Non riesco a descrivere quanto mi sentissi disgustato e con il cuore spezzato. Non avevo mai provato questi due sentimenti così simultaneamente, così intensamente. Non riesco nemmeno a dire quale sia arrivato per primo.

Mi sentivo disgustato dal male che ho udito nel suo tono e nelle sue parole.

E mi sentivo con il cuore spezzato quando ho realizzato che, per Clinton e i suoi simili, la perdita dei miei parenti, dei miei amici, dei miei vicini e dei miei studenti non rappresentava alcun danno affatto. L’unico danno che sembravano riconoscere era quello subito dalla persona che aveva ordinato il loro massacro.

Mi sentivo particolarmente con il cuore spezzato pensando ai figli dei miei parenti, alcuni dei quali rimangono ancora sotto le macerie mentre Clinton pronunciava quelle parole.

Ho iniziato a scorrere le foto e i video sul mio telefono: mio suocero in piedi orgogliosamente nella sua fattoria di fragole prima che fosse ucciso in un attacco israeliano; la mia casa bombardata e i libri sepolti sotto le macerie. E mentre continuavo a guardare, il mio dolore si è ampliato. Mi sentivo con il cuore spezzato per la mia città, per il campo profughi, per i miei nonni e bisnonni, che furono espulsi dalle loro case nel 1948, solo per trascorrere il resto della loro vita nei campi profughi.
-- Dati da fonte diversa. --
(* ===== verification/HelloLink.v ===== *)
(** * HelloLink: creating and destroying links, and the cost of a leg

    What [Destroy_Link], [Create_Link] and [Network_Leg_Set_Cost] do to well-formed
    tables. *)
From Stdlib Require Import SpecFloat.
From stdpp Require Import base list gmap numbers option sets.
From Stdlib Require Import ZArith Lia.
From S2P Require Import Prelude CFloat HashMap StdUtil Events NetTypes Route ReliableLink ITFrag Leg LegProps Daemon StateFlood FloodProof FloodTotal Hello HelloProof.
#[local] Open Scope Z_scope.

Section Links.
Context (cfg : net_conf).
#[local] Notation kbps := (Leg_Rate_Limit_kbps cfg).
#[local] Notation wf := (wf cfg).
#[local] Notation timer_ok := (timer_ok cfg).

(** ** Destroying a link *)
Definition drop_timers (lk : Link) (id : Z) (n : net) : net :=
  match r_data lk with
  | None => n
  | Some _ =>
      let n := dequeue HTry_Send id NoArg n in
      if is_control lk then
        dequeue HNet_Send_State_All id (ProtArg GroupsP) (dequeue HNet_Send_State_All id (ProtArg EdgeP)
          (dequeue HHello_Request_Cnt id NoArg (dequeue HHello_Request id NoArg (dequeue HSend_Hello id NoArg n))))
      else n
  end.

(** The timers that mention link [i] as a link. *)
Definition of_link (i : Z) (k : timer) : Prop :=
  match k with
  | (HSend_Hello, c, _) | (HHello_Request, c, _) | (HHello_Request_Cnt, c, _) | (HNet_Send_State_All, c, _) | (HTry_Send, c, _) => c = i
  | _ => False
  end.

Lemma drop_timers_spec lk i n : wf n -> Links n !! i = Some lk ->
  let n1 := drop_timers lk i n in
  wf n1 /\ (exists q, n1 = with_nqueue q n) /\ (forall k, waits n1 k -> waits n k /\ ~ of_link i k) /\ (forall k, waits n k -> ~ of_link i k -> waits n1 k).
Proof.
  intros Hw Hk n1. destruct (wf_links _ _ Hw i lk Hk) as (_ & _ & [Hc Hr] & _). pose proof (wf_timers _ _ Hw) as Ht.
  assert (Hwait : forall k, waits n k -> of_link i k -> is_Some (r_data lk) /\ (k = (HTry_Send, i, NoArg) \/ link_type lk = CONTROL_LINK)).
  { intros k Hwk Ho. specialize (Ht k Hwk). destruct k as [[[] c] a]; cbn in Ho; try done; subst c; cbn in Ht;
      repeat (match goal with H : _ /\ _ |- _ => destruct H | H : exists _, _ |- _ => destruct H | H : control_at _ _ |- _ => destruct H end); simplify_eq;
      (split; [|first [by right|by left]]); try (apply Hr; by left); done. }
  unfold n1, drop_timers. destruct (r_data lk) as [r|] eqn:Er.
  2:{ split; [done|]. split; [exists (n_queue n); by destruct n|]. split; [|done]. intros k Hwk. split; [done|]. intros Ho. by destruct (Hwait k Hwk Ho) as [[] _]. }
  destruct (dequeue_timer HTry_Send i NoArg n (wf_queue _ _ Hw)) as [Q1 K1]. pose proof (wf_dequeued _ HTry_Send i NoArg n Hw) as W1.
  destruct (is_control lk) eqn:Ei.
  2:{ split; [done|]. split; [by eexists|]. split.
      - intros k Hwk%K1. destruct Hwk as [Hwk Hne]. split; [done|]. intros Ho. destruct (Hwait k Hwk Ho) as [_ [->|Hcon]]; [done|]. unfold is_control in Ei. rewrite Hcon in Ei. done.
      - intros k Hwk Ho. apply K1. split; [done|]. intros ->. by apply Ho. }
  set (n2 := dequeue HTry_Send i NoArg n) in *.
  destruct (dequeue_timer HSend_Hello i NoArg n2 Q1) as [Q2 K2]. pose proof (wf_dequeued _ HSend_Hello i NoArg n2 W1) as W2. set (n3 := dequeue HSend_Hello i NoArg n2) in *.
  destruct (dequeue_timer HHello_Request i NoArg n3 Q2) as [Q3 K3]. pose proof (wf_dequeued _ HHello_Request i NoArg n3 W2) as W3. set (n4 := dequeue HHello_Request i NoArg n3) in *.
  destruct (dequeue_timer HHello_Request_Cnt i NoArg n4 Q3) as [Q4 K4]. pose proof (wf_dequeued _ HHello_Request_Cnt i NoArg n4 W3) as W4. set (n5 := dequeue HHello_Request_Cnt i NoArg n4) in *.
  destruct (dequeue_timer HNet_Send_State_All i (ProtArg EdgeP) n5 Q4) as [Q5 K5]. pose proof (wf_dequeued _ HNet_Send_State_All i (ProtArg EdgeP) n5 W4) as W5. set (n6 := dequeue HNet_Send_State_All i (ProtArg EdgeP) n5) in *.
  destruct (dequeue_timer HNet_Send_State_All i (ProtArg GroupsP) n6 Q5) as [Q6 K6]. pose proof (wf_dequeued _ HNet_Send_State_All i (ProtArg GroupsP) n6 W5) as W6.
  split; [done|]. split; [by eexists|]. split.
  - intros k Hwk. apply K6 in Hwk as [Hwk N6]. apply K5 in Hwk as [Hwk N5]. apply K4 in Hwk as [Hwk N4]. apply K3 in Hwk as [Hwk N3]. apply K2 in Hwk as [Hwk N2]. apply K1 in Hwk as [Hwk N1].
    split; [done|]. intros Ho. specialize (Ht k Hwk). destruct k as [[[] c] a]; cbn in Ho; try done; subst c; cbn in Ht; destruct Ht as [Ha _]; try (by subst a).
    destruct Ha as [[] ->]; done.
  - intros k Hwk Ho. apply K6. split; [|by intros ->; apply Ho]. apply K5. split; [|by intros ->; apply Ho]. apply K4. split; [|by intros ->; apply Ho].
    apply K3. split; [|by intros ->; apply Ho]. apply K2. split; [|by intros ->; apply Ho]. apply K1. split; [done|by intros ->; apply Ho].
Qed.

Lemma of_link_timer n n' i k : ~ of_link i k -> (forall c lk, c <> i -> Links n !! c = Some lk -> Links n' !! c = Some lk) ->
  (forall l, is_Some (Legs n !! l) -> is_Some (Legs n' !! l)) -> timer_ok n k -> timer_ok n' k.
Proof.
  intros Ho Hk Hl. assert (Hc : forall c, c <> i -> control_at n c -> control_at n' c) by (intros c Hc (lk & H1 & H2); exists lk; split; [by apply Hk|done]).
  destruct k as [[[] c] a]; cbn in *; try tauto; try (intros [? ?]; split; [done|by apply Hc]).
  - intros [? (lk & H1 & H2)]. split; [done|]. exists lk. split; [by apply Hk|done].
  - intros [? (l & -> & H)]. split; [done|]. exists l. split; [done|by apply Hl].
Qed.

Lemma destroy_ok n l lg m i : wf n -> Legs n !! l = Some lg -> l_links lg !! m = Some i -> m <> INTRUSION_TOL_LINK ->
  exists n', Destroy_Link i n = Ret n' /\ wf n' /\ around l n n' /\
    Legs n' = <[l := mk_leg (src_iid lg) (dst_iid lg) (l_dst lg) (delete m (l_links lg)) (conn lg) (bucket lg)]> (Legs n) /\ Links n' = delete i (Links n) /\
    (forall k, waits n' k -> waits n k) /\ (forall k, waits n k -> ~ of_link i k -> waits n' k).
Proof.
  intros Hw Hl Hm Hit. destruct (wf_legs _ _ Hw l lg Hl) as [_ _ _ _ _ _ _ Hlinks Hctl _]. destruct (Hlinks m i Hm) as (lk & Hk & Ht & Hlk).
  unfold Destroy_Link. rewrite Hk. cbn [or_else mbind outcome_bind]. rewrite (proj2 (Z.eqb_neq _ _)) by congruence. rewrite Hlk, Hl. cbn [or_else mbind outcome_bind].
  fold (drop_timers lk i n). destruct (drop_timers_spec lk i n Hw Hk) as (Hw1 & (q & Hq) & Hback & Hfwd). set (n1 := drop_timers lk i n) in *. rewrite Ht.
  set (n2 := set_leg_link l m None lg n1). destruct (set_leg_link_frame l m None lg n1) as (E1 & E2 & E3 & E4 & E5 & E6 & E7 & E8 & E9 & E10 & E11 & E12). fold n2 in E1, E2, E3, E4, E5, E6, E7, E8, E9, E10, E11, E12.
  assert (Hleg1 : Legs n1 = Legs n) by (by rewrite Hq). assert (Hlk1 : Links n1 = Links n) by (by rewrite Hq).
  eexists. split; [reflexivity|]. set (n3 := with_links _ n2). assert (Har : around l n1 n3) by (eapply around_trans; [apply set_leg_link_around|apply around_links]).
  assert (Hlegs3 : Legs n3 = <[l := mk_leg (src_iid lg) (dst_iid lg) (l_dst lg) (delete m (l_links lg)) (conn lg) (bucket lg)]> (Legs n)) by (change (Legs n3) with (Legs n2); by rewrite E7, Hleg1).
  assert (Hlks3 : Links n3 = delete i (Links n)) by (change (Links n3) with (delete i (Links n2)); by rewrite E4, Hlk1).
  assert (Hwt : forall k, waits n3 k <-> waits n1 k) by (intros k; unfold waits; change (n_queue n3) with (n_queue n2); by rewrite E5).
  split; [|split; [|split; [done|split; [done|split]]]].
  - apply (wf_around cfg n1 n3 l lg (mk_leg (src_iid lg) (dst_iid lg) (l_dst lg) (delete m (l_links lg)) (conn lg) (bucket lg))); try done; [by rewrite Hleg1|by rewrite Hlegs3, lookup_insert_eq|..].
    + cbn [l_links]. intros m' i' Hm'. apply lookup_delete_Some in Hm' as [Hne Hm']. destruct (Hlinks m' i' Hm') as (lk' & Hk' & T1 & T2). exists lk'. split; [|done].
      rewrite Hlks3. apply lookup_delete_Some. split; [|done]. intros ->. rewrite Hk in Hk'. congruence.
    + cbn [l_links]. change (Control_Links (dae n3)) with (Control_Links (dae n2)). rewrite E12. assert (Hc1 : Control_Links (dae n1) = Control_Links (dae n)) by (by rewrite Hq).
      destruct (Z.eqb_spec m CONTROL_LINK) as [->|Hne]; [by rewrite !lookup_delete_eq|]. rewrite lookup_delete_ne by done. by rewrite Hc1.
    + intros i' lk' Hk' Hne. rewrite Hlk1 in Hk'. rewrite Hlks3. apply lookup_delete_Some. split; [|done]. intros ->. rewrite Hk in Hk'. congruence.
    + intros i' lk' Hk'. rewrite Hlks3 in Hk'. apply lookup_delete_Some in Hk' as [Hne Hk']. destruct (decide (lk_leg lk' = l)) as [He|]; [right|left; by rewrite Hlk1].
      destruct (wf_links _ _ Hw i' lk' Hk') as (B1 & B2 & B3 & lg' & Hl' & B4). split; [done|]. split; [done|]. split; [done|]. split; [done|].
      cbn [l_links]. rewrite He, Hl in Hl'. injection Hl' as <-. apply lookup_delete_Some. split; [|done]. intros Heq. rewrite <- Heq in B4. congruence.
    + change (n_queue n3) with (n_queue n2). rewrite E5. apply (wf_queue _ _ Hw1).
    + intros k Hwk%Hwt. destruct (Hback k Hwk) as [_ Hno]. eapply (of_link_timer n1); [exact Hno| | |by apply (wf_timers _ _ Hw1)].
      * intros c lk' Hc Hk'. rewrite Hlk1 in Hk'. rewrite Hlks3. by apply lookup_delete_Some.
      * intros l' Hl'. rewrite Hleg1 in Hl'. rewrite Hlegs3. apply lookup_insert_is_Some'. by right.
  - destruct Har as [A1 A2 A3 A4 A5 A6 A7 A8 A9 A10 A11]. rewrite Hq in A1, A2, A3, A4, A5, A6, A7, A8, A9, A10, A11. by split.
  - intros k Hwk%Hwt. by apply Hback.
  - intros k Hwk Ho. apply Hwt. by apply Hfwd.
Qed.

(** ** There is always a free place *)
Lemma injection_bound {A} (f : A -> Z) (l : list A) m : 0 <= m -> NoDup l -> (forall x, x ∈ l -> 0 <= f x < m) -> (forall x y, x ∈ l -> y ∈ l -> f x = f y -> x = y) -> Z.of_nat (length l) <= m.
Proof.
  intros Hm Hnd Hr Hinj. assert (Hnd' : NoDup (f <$> l)).
  { clear Hr. induction Hnd as [|x l Hx Hnd IH]; [constructor|]. cbn. constructor.
    - intros Hin. apply list_elem_of_fmap in Hin as (y & Hf & Hy). assert (x = y) as -> by (apply Hinj; [by left|by right|done]). done.
    - apply IH. intros y z Hy Hz. apply Hinj; by right. }
  assert (Hsub : (f <$> l) ⊆+ seqZ 0 m).
  { apply NoDup_submseteq; [done|]. intros z Hz. apply list_elem_of_fmap in Hz as (y & -> & Hy). apply elem_of_seqZ. specialize (Hr y Hy). lia. }
  apply submseteq_length in Hsub. rewrite length_fmap, length_seqZ in Hsub. lia.
Qed.

Lemma first_free_ok n l lg m : wf n -> made n <= MAX_NEIGHBORS -> Legs n !! l = Some lg -> 0 <= m < MAX_LINKS_4_EDGE -> l_links lg !! m = None ->
  exists i, first_free (Links n) = Some i /\ 0 <= i < MAX_LINKS /\ Links n !! i = None.
Proof.
  intros Hw Hmade Hl Hm Hnone. unfold first_free. destruct (list_find _ (seqZ 0 MAX_LINKS)) as [[k i]|] eqn:E.
  { apply list_find_Some in E as (Hk & Hfree & _). exists i. split; [done|]. split; [|done]. apply list_elem_of_lookup_2, elem_of_seqZ in Hk. lia. }
  exfalso. apply list_find_None in E. rewrite Forall_forall in E.
  set (f := fun i => match Links n !! i with Some lk => lk_leg lk * MAX_LINKS_4_EDGE + link_type lk | None => l * MAX_LINKS_4_EDGE + m end).
  assert (Hall : forall i, i ∈ seqZ 0 MAX_LINKS -> exists lk lg', Links n !! i = Some lk /\ Legs n !! lk_leg lk = Some lg' /\ l_links lg' !! link_type lk = Some i /\ 0 <= lk_leg lk < made n /\ 0 <= link_type lk < MAX_LINKS_4_EDGE).
  { intros i Hi. destruct (Links n !! i) as [lk|] eqn:Hk; [|by specialize (E i Hi Hk)]. destruct (wf_links _ _ Hw i lk Hk) as (_ & B & _ & lg' & Hl' & Hi'). exists lk, lg'. pose proof (lw_number _ _ _ _ (wf_legs _ _ Hw _ lg' Hl')). split_and!; try done; lia. }
  destruct (wf_legs _ _ Hw l lg Hl) as [Hnum _ _ _ _ _ _ _ _ _].
  pose proof (injection_bound f ((-1) :: seqZ 0 MAX_LINKS) MAX_LINKS) as Hb. cbn [length] in Hb. rewrite length_seqZ in Hb. unfold MAX_LINKS, MAX_NEIGHBORS, MAX_LINKS_4_EDGE in *.
  assert (Hneg : Links n !! (-1) = None). { destruct (Links n !! (-1)) as [lk|] eqn:Hk; [|done]. destruct (wf_links _ _ Hw _ lk Hk) as ((B & _) & _). lia. }
  apply Z.lt_irrefl with (256 * 7). eapply Z.lt_le_trans; [|apply Hb]; [lia|lia| | |].
  - constructor; [rewrite elem_of_seqZ; lia|apply NoDup_seqZ].
  - intros x Hx. apply elem_of_cons in Hx as [->|Hx]; unfold f; [rewrite Hneg; lia|]. destruct (Hall x Hx) as (lk & _ & -> & _ & _ & ? & ?). lia.
  - assert (Hmix : forall i, i ∈ seqZ 0 (256 * 7) -> f i <> l * 7 + m).
    { intros i Hi. unfold f. destruct (Hall i Hi) as (lk & lg' & -> & Hl' & Hi' & ? & ?). intros Heq. assert (lk_leg lk = l) as Hll by lia. assert (link_type lk = m) as Htt by lia. rewrite Hll, Hl in Hl'. injection Hl' as <-. congruence. }
    assert (Hfn : f (-1) = l * 7 + m) by (unfold f; by rewrite Hneg).
    intros x y Hx Hy. apply elem_of_cons in Hx as [->|Hx]; apply elem_of_cons in Hy as [->|Hy]; try done.
    + rewrite Hfn. intros Heq. by destruct (Hmix y Hy).
    + rewrite Hfn. intros Heq. by destruct (Hmix x Hx).
    + unfold f. destruct (Hall x Hx) as (lk & lg1 & -> & Hl1 & Hi1 & ? & ?), (Hall y Hy) as (lk' & lg2 & -> & Hl2 & Hi2 & ? & ?). intros Heq.
      assert (lk_leg lk = lk_leg lk') as E1 by lia. assert (link_type lk = link_type lk') as E2 by lia. rewrite E1, Hl2 in Hl1. injection Hl1 as <-. rewrite E2 in Hi1. congruence.
Qed.

Lemma neighbors_fit n l lg : wf n -> made n <= MAX_NEIGHBORS -> Legs n !! l = Some lg -> nb n (l_dst lg) = Some (-1) -> (first_neighbor (Neighbor_Nodes (dae n)) < 256)%nat.
Proof.
  intros Hw Hmade Hl Hnb. destruct (first_neighbor_spec (Neighbor_Nodes (dae n))) as (Hle & _ & Hbelow). set (k := first_neighbor _) in *.
  destruct (decide (k < 256)%nat) as [|Hge]; [done|]. exfalso. pose proof (wf_length _ _ Hw). assert (Hk : k = 256%nat) by lia.
  assert (Hall : forall j, (j < 256)%nat -> exists id l' lg', Neighbor_Nodes (dae n) !! j = Some (Some id) /\ nb n id = Some (Z.of_nat j) /\ Legs n !! l' = Some lg' /\ l_dst lg' = id).
  { intros j Hj. destruct (lookup_lt_is_Some_2 (Neighbor_Nodes (dae n)) j ltac:(lia)) as [[id|] Hx]; [|by destruct (Hbelow j None Hx ltac:(lia))].
    destruct (wf_neighbors _ _ Hw j id Hx) as (B1 & l' & lg' & Hl' & B2). by exists id, l', lg'. }
  set (g := fun j : nat => match Neighbor_Nodes (dae n) !! j ≫= id with Some d => match snd <$> my_edge n d with Some (Some l') => l' | _ => 0 end | None => l end).
  assert (Hg : forall j id l' lg', Neighbor_Nodes (dae n) !! j = Some (Some id) -> Legs n !! l' = Some lg' -> l_dst lg' = id -> g j = l').
  { intros j id l' lg' H1 H2 H3. unfold g. rewrite H1. cbn. rewrite <- H3, (lw_edge _ _ _ _ (wf_legs _ _ Hw l' lg' H2)). done. }
  assert (Hg' : g 256%nat = l) by (unfold g; rewrite lookup_ge_None_2 by lia; done).
  pose proof (injection_bound g (seq 0 257) (made n)) as Hb. rewrite length_seq in Hb. unfold MAX_NEIGHBORS in Hmade. enough (Z.of_nat 257 <= made n) by lia. apply Hb.
  - pose proof (lw_number _ _ _ _ (wf_legs _ _ Hw l lg Hl)). lia.
  - apply NoDup_seq.
  - intros j Hj. apply elem_of_seq in Hj. destruct (decide (j = 256)%nat) as [->|]; [rewrite Hg'; exact (lw_number _ _ _ _ (wf_legs _ _ Hw l lg Hl))|].
    destruct (Hall j ltac:(lia)) as (d & l' & lg' & H1 & H2 & H3 & H4). rewrite (Hg j d l' lg' H1 H3 H4). exact (lw_number _ _ _ _ (wf_legs _ _ Hw l' lg' H3)).
  - assert (Hnot : forall j, (j < 256)%nat -> g j <> l).
    { intros j Hj. destruct (Hall j Hj) as (d & l' & lg' & H1 & H2 & H3 & H4). rewrite (Hg j d l' lg' H1 H3 H4). intros ->. rewrite Hl in H3. injection H3 as <-. rewrite H4, H2 in Hnb. injection Hnb. lia. }
    intros i j Hi Hj Heq. apply elem_of_seq in Hi, Hj. destruct (decide (i = 256)%nat) as [->|], (decide (j = 256)%nat) as [->|]; try done.
    + destruct (Hnot j ltac:(lia)). congruence.
    + destruct (Hnot i ltac:(lia)). congruence.
    + destruct (Hall i ltac:(lia)) as (d & l' & lg' & H1 & H2 & H3 & H4), (Hall j ltac:(lia)) as (d2 & l2 & lg2 & G1 & G2 & G3 & G4).
      rewrite (Hg i d l' lg' H1 H3 H4), (Hg j d2 l2 lg2 G1 G3 G4) in Heq. subst l2. rewrite H3 in G3. injection G3 as <-. rewrite H4 in G4. subst d2. rewrite H2 in G2. injection G2. lia.
Qed.
End Links.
Ore dopo, il video di Clinton è riapparso. E all’improvviso, ho visto Golda Meir negli occhi di Clinton.

Ho sentito le parole di Meir echeggiare attraverso quelle di Clinton: «Sarà più difficile per noi perdonare [i palestinesi] per averci costretti a uccidere i loro figli».

Inoltre, il fatto che Clinton incolpi il primo ministro criminale di uno stato genocida di cui le importa così tanto, lasciando non menzionati l’esercito, i politici che hanno consentito e difeso questi crimini, e la grande porzione dei suoi cittadini che li ha sostenuti, è significativo.

Allo stesso modo significativo è la sua omissione del ruolo svolto dal suo stesso paese, il principale fornitore del supporto militare, economico e diplomatico di Israele, nell’abilitare e sostenere queste azioni. Questo ruolo ha immensamente danneggiato gli Stati Uniti. Ma possiamo dire che le importa degli USA abbastanza da riconoscerlo?